Tuesday, 28 June 2022 07:59

G7 akan perberat sanksi terhadap Rusia

Written by 
Rate this item
(0 votes)

(voinews.id)Schloss Elmau, Jerman (ANTARA) - G7 pada Selasa (28/6) akan menyepakati paket baru aksi bersama yang ditujukan untuk menekan Rusia terkait perang di Ukraina, kata seorang pejabat tinggi Amerika Serikat, Senin.

Kelompok tujuh negara demokrasi kaya itu juga akan menuntaskan rencana untuk menetapkan pembatasan terhadap harga minyak Rusia, menurut pejabat tersebut.

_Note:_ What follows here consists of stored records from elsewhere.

(** * youtube-transcriber: a shallow embedding of the heuristic core

    The development follows the Python sources:
    - [app/services/url_extractor.py]   ([URLExtractor])
    - [app/services/chapter_service.py] ([ChapterService])
    - [youtube_transcriber.py]          ([SimpleFormatter], [YouTubeTranscriber])
    - [app/main.py]                     (the FastAPI handler [get_transcript])

    Modelling conventions.
    - A Python [str] is a Rocq [string]: an ASCII text as it is, any other
      text as the bytes of its UTF-8 encoding.  The functions of module
      [Py] and the matcher of module [Re] are Python's on ASCII text.  On
      other text they are not: the character tests (whitespace, digits,
      letter case, the classes \s and \d, the folding of [re.IGNORECASE])
      know the ASCII characters only, [String.length] counts bytes, and
      indexing takes a byte.  A statement that depends on these either
      carries the hypothesis that the text is ASCII, or is made for the
      reflow engine over a text library ([SimpleFormatter.Any]), where
      Python's operations on characters are a parameter; what holds of
      the bytes whatever the text (concatenation, [join], the search for
      an ASCII literal) is stated without either.
    - A Python [int] is a [Z]; [//] and [%] by a positive constant are
      [Z.div] and [Z.modulo] (both round towards minus infinity).
    - [None] results are [option]; exceptions are explicit values. *)

From Stdlib Require Import Decimal DecimalString DecimalN DecimalPos DecimalFacts.
From Stdlib Require Import ZArith NArith List String Ascii Bool Lia.
Import ListNotations.

Open Scope string_scope.
Open Scope list_scope.

(* ================================================================== *)
(** * Part I: the program                                              *)
(* ================================================================== *)

(** ** Python string primitives *)

Module Py.

Definition code (c : ascii) : nat := nat_of_ascii c.

Definition between (lo hi : nat) (c : ascii) : bool :=
  (lo <=? code c)%nat && (code c <=? hi)%nat.

(** [str.isdigit], [str.isupper], [str.islower] on one ASCII character
    (a byte above 127 is none of them). *)
Definition isdigit (c : ascii) : bool := between 48 57 c.
Definition isupper (c : ascii) : bool := between 65 90 c.
Definition islower (c : ascii) : bool := between 97 122 c.

(** [str.isspace] on one ASCII character: TAB, LF, VT, FF, CR, the
    separators FS, GS, RS, US, and the space. *)
Definition isspace (c : ascii) : bool := between 9 13 c || between 28 32 c.

Definition lower (c : ascii) : ascii :=
  if isupper c then ascii_of_nat (code c + 32) else c.
Definition upper (c : ascii) : ascii :=
  if islower c then ascii_of_nat (code c - 32) else c.

Fixpoint map_str (f : ascii -> ascii) (s : string) : string :=
  match s with
  | EmptyString => EmptyString
  | String c s' => String (f c) (map_str f s')
  end.

Definition str_lower : string -> string := map_str lower.
Definition str_upper : string -> string := map_str upper.

Fixpoint all_str (p : ascii -> bool) (s : string) : bool :=
  match s with
  | EmptyString => true
  | String c s' => p c && all_str p s'
  end.

Definition is_empty (s : string) : bool :=
  match s with EmptyString => true | _ => false end.

(** [s.isupper()]: no lowercase letter and at least one uppercase letter. *)
Definition str_isupper (s : string) : bool :=
  all_str (fun c => negb (islower c)) s && negb (all_str (fun c => negb (isupper c)) s).

(** Truthiness of a string: [if s:]. *)
Definition truthy (s : string) : bool := negb (is_empty s).

Fixpoint lstrip (s : string) : string :=
  match s with
  | EmptyString => EmptyString
  | String c s' => if isspace c then lstrip s' else s
  end.

Fixpoint rstrip (s : string) : string :=
  match s with
  | EmptyString => EmptyString
  | String c s' =>
      match rstrip s' with
      | EmptyString => if isspace c then EmptyString else String c EmptyString
      | r => String c r
      end
  end.

(** [s.strip()], of the ASCII whitespace *)
Definition strip (s : string) : string := rstrip (lstrip s).

(** [s.replace(a, b)] for single characters [a], [b]. *)
Definition replace_char (a b : ascii) : string -> string :=
  map_str (fun c => if Ascii.eqb c a then b else c).

(** [s.split()]: maximal runs of non-space characters. *)
Fixpoint split_ws_from (cur : string) (s : string) : list string :=
  match s with
  | EmptyString => if is_empty cur then [] else [cur]
  | String c s' =>
      if isspace c
      then (if is_empty cur then split_ws_from EmptyString s'
            else cur :: split_ws_from EmptyString s')
      else split_ws_from (cur ++ String c EmptyString) s'
  end.

Definition split_ws (s : string) : list string := split_ws_from EmptyString s.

Pengumuman itu muncul di tengah kabar bahwa Rusia untuk pertama kalinya dalam beberapa dasawarsa tampaknya akan gagal memenuhi jadwal pembayaran utang.

Pengumuman itu juga beredar ketika Presiden Ukraina Volodymyr Zelenskyy berpidato pada pertemuan para pemimpin negara-negara G7 di sebuah daerah wisata pegunungan Alpen di Jerman selatan.

"Tujuan ganda para pemimpin G7 diarahkan pada pendapatan (Presiden Rusia Vladimir) Putin, terutama melalui energi, juga untuk meminimalkan limpahan serta dampaknya pada negara-negara ekonomi G7 dan seluruh dunia," kata pejabat AS itu di sela pertemuan puncak G7. Negara-negara G7 memiliki hampir setengah dari pendapatan ekonomi dunia.

Mereka saat ini bertekad meningkatkan tekanan terhadap Rusia tanpa memicu inflasi --yang sudah melonjak dan terutama berdampak buruk pada kawasan dunia di selatan.

Pembatasan harga itu kemungkinan akan menghantam dana perang Rusia, dan pada saat yang sama menurunkan harga energi.

Sementara itu, Gedung Putih dalam laporannya menyebutkan bahwa para pemimpin G7 juga akan membuat "komitmen keamanan jangka panjang yang belum pernah dikeluarkan sebelumnya untuk memberi Ukraina dukungan keuangan, kemanusiaan, militer, dan diplomatik selama diperlukan".

Rangkaian sanksi yang dijatuhkan negara-negara Barat terhadap Rusia telah menghantam keras ekonomi negara itu. Langkah-langkah baru ditujukan untuk semakin menekan pendapatan Rusia dari minyak.

Negara-negara G7 akan bekerja sama dengan pihak-pihak lain, termasuk India, untuk membatasi pendapatan yang bisa terus dihasilkan Putin, menurut pejabat AS itu.